§ **ACTIVITY**
Nothing but the lines from the one with "pose proof (run_reads_ok" down to the one with "ss_point s' = DrainPy" should be returned, exactly and with both ends included, from the material below.
------------------------
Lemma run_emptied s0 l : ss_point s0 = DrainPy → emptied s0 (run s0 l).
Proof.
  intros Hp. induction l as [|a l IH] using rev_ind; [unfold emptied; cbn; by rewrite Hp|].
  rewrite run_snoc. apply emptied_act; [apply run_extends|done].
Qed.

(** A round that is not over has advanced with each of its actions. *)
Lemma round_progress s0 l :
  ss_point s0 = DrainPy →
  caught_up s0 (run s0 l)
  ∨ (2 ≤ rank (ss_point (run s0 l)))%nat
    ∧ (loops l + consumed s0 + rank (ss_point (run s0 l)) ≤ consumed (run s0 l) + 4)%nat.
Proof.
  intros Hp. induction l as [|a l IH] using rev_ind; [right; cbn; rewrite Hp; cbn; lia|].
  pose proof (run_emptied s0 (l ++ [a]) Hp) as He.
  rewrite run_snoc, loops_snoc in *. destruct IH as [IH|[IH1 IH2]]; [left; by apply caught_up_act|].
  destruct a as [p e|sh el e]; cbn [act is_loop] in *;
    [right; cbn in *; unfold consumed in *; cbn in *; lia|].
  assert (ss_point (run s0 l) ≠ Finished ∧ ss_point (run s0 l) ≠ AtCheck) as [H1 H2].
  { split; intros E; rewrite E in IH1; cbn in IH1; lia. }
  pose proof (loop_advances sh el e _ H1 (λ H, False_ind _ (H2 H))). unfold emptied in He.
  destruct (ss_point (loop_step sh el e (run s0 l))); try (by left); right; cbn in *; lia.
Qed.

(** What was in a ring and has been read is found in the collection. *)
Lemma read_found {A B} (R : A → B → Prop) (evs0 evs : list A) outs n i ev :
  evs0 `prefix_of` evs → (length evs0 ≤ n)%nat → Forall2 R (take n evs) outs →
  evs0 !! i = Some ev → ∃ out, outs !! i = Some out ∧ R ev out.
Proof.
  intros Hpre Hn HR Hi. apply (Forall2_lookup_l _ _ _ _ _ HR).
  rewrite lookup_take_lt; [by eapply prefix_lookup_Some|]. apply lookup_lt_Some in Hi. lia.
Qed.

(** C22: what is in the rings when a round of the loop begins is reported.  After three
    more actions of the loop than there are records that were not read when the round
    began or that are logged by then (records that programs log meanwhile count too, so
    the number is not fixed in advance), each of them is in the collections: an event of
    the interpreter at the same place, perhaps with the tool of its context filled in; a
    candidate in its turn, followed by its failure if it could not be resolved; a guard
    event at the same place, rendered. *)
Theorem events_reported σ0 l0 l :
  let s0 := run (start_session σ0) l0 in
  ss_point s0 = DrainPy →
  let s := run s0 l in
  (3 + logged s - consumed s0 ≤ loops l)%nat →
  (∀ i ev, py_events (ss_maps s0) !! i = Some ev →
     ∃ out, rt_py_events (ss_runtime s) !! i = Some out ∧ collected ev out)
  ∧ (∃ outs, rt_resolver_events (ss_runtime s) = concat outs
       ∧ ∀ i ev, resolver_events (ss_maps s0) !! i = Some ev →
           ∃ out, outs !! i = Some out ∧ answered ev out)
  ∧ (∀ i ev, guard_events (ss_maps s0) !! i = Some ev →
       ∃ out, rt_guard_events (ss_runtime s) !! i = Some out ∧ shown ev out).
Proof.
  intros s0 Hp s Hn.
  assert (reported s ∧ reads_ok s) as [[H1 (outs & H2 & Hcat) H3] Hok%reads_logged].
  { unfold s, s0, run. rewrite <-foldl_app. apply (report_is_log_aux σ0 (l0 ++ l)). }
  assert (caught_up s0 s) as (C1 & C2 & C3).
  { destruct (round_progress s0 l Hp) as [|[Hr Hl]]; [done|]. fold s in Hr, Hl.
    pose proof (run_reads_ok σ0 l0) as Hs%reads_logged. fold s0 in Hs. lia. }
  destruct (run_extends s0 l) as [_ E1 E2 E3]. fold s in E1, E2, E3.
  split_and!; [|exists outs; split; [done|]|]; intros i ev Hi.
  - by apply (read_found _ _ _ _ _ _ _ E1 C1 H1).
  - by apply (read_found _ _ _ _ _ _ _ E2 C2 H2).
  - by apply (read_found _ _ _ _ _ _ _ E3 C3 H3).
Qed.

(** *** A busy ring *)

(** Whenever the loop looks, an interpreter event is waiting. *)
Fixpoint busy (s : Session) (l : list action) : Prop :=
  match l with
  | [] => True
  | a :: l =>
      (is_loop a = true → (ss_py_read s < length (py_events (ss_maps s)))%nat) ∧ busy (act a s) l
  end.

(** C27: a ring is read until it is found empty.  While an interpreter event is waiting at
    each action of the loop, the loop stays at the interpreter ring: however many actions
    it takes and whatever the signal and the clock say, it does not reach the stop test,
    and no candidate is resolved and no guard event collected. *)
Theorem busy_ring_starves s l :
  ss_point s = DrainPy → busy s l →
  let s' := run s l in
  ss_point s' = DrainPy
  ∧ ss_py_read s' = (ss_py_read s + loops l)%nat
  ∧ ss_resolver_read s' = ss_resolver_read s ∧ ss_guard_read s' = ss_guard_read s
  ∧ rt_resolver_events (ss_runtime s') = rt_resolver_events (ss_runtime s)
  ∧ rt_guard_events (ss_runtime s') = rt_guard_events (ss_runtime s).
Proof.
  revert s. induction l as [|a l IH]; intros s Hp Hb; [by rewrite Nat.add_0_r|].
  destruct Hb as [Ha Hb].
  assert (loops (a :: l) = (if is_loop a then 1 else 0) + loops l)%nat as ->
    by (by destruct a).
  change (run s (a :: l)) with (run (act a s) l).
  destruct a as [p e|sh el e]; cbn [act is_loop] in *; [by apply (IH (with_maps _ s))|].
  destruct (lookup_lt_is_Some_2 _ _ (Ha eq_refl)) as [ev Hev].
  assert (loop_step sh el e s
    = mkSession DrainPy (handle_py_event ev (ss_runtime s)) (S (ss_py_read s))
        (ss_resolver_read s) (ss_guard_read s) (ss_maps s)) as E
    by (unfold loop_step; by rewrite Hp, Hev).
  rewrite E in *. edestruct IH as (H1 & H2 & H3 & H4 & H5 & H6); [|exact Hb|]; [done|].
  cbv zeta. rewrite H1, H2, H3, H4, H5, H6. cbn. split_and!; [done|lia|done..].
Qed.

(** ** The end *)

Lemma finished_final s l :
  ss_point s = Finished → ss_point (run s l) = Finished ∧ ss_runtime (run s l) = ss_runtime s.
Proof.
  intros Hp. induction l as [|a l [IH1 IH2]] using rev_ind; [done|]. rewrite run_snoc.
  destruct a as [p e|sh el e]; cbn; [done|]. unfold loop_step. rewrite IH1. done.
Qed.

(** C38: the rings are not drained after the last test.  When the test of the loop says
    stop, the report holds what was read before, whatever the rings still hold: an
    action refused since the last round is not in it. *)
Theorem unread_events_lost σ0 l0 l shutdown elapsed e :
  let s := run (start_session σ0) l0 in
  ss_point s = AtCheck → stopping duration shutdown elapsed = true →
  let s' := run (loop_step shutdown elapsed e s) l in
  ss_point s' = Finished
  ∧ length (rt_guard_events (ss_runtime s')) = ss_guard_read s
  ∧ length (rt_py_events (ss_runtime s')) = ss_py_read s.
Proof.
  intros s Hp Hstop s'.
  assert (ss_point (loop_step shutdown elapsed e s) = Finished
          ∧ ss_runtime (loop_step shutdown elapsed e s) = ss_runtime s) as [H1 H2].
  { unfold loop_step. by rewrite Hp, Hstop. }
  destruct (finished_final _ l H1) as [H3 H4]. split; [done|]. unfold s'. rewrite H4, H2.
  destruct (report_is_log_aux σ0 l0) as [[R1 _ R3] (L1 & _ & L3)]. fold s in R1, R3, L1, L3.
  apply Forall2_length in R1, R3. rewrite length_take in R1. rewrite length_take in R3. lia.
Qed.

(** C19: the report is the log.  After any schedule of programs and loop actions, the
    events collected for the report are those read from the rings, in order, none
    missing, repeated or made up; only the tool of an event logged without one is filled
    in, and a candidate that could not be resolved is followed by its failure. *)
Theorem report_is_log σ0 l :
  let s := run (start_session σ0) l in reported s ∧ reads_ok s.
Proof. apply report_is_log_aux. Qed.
------------------------
§ **WORKED SOLUTION**
    pose proof (run_reads_ok σ0 l0) as Hs%reads_logged. fold s0 in Hs. lia. }
  destruct (run_extends s0 l) as [_ E1 E2 E3]. fold s in E1, E2, E3.
  split_and!; [|exists outs; split; [done|]|]; intros i ev Hi.
  - by apply (read_found _ _ _ _ _ _ _ E1 C1 H1).
  - by apply (read_found _ _ _ _ _ _ _ E2 C2 H2).
  - by apply (read_found _ _ _ _ _ _ _ E3 C3 H3).
Qed.

(** *** A busy ring *)

(** Whenever the loop looks, an interpreter event is waiting. *)
Fixpoint busy (s : Session) (l : list action) : Prop :=
  match l with
  | [] => True
  | a :: l =>
      (is_loop a = true → (ss_py_read s < length (py_events (ss_maps s)))%nat) ∧ busy (act a s) l
  end.

(** C27: a ring is read until it is found empty.  While an interpreter event is waiting at
    each action of the loop, the loop stays at the interpreter ring: however many actions
    it takes and whatever the signal and the clock say, it does not reach the stop test,
    and no candidate is resolved and no guard event collected. *)
Theorem busy_ring_starves s l :
  ss_point s = DrainPy → busy s l →
  let s' := run s l in
  ss_point s' = DrainPy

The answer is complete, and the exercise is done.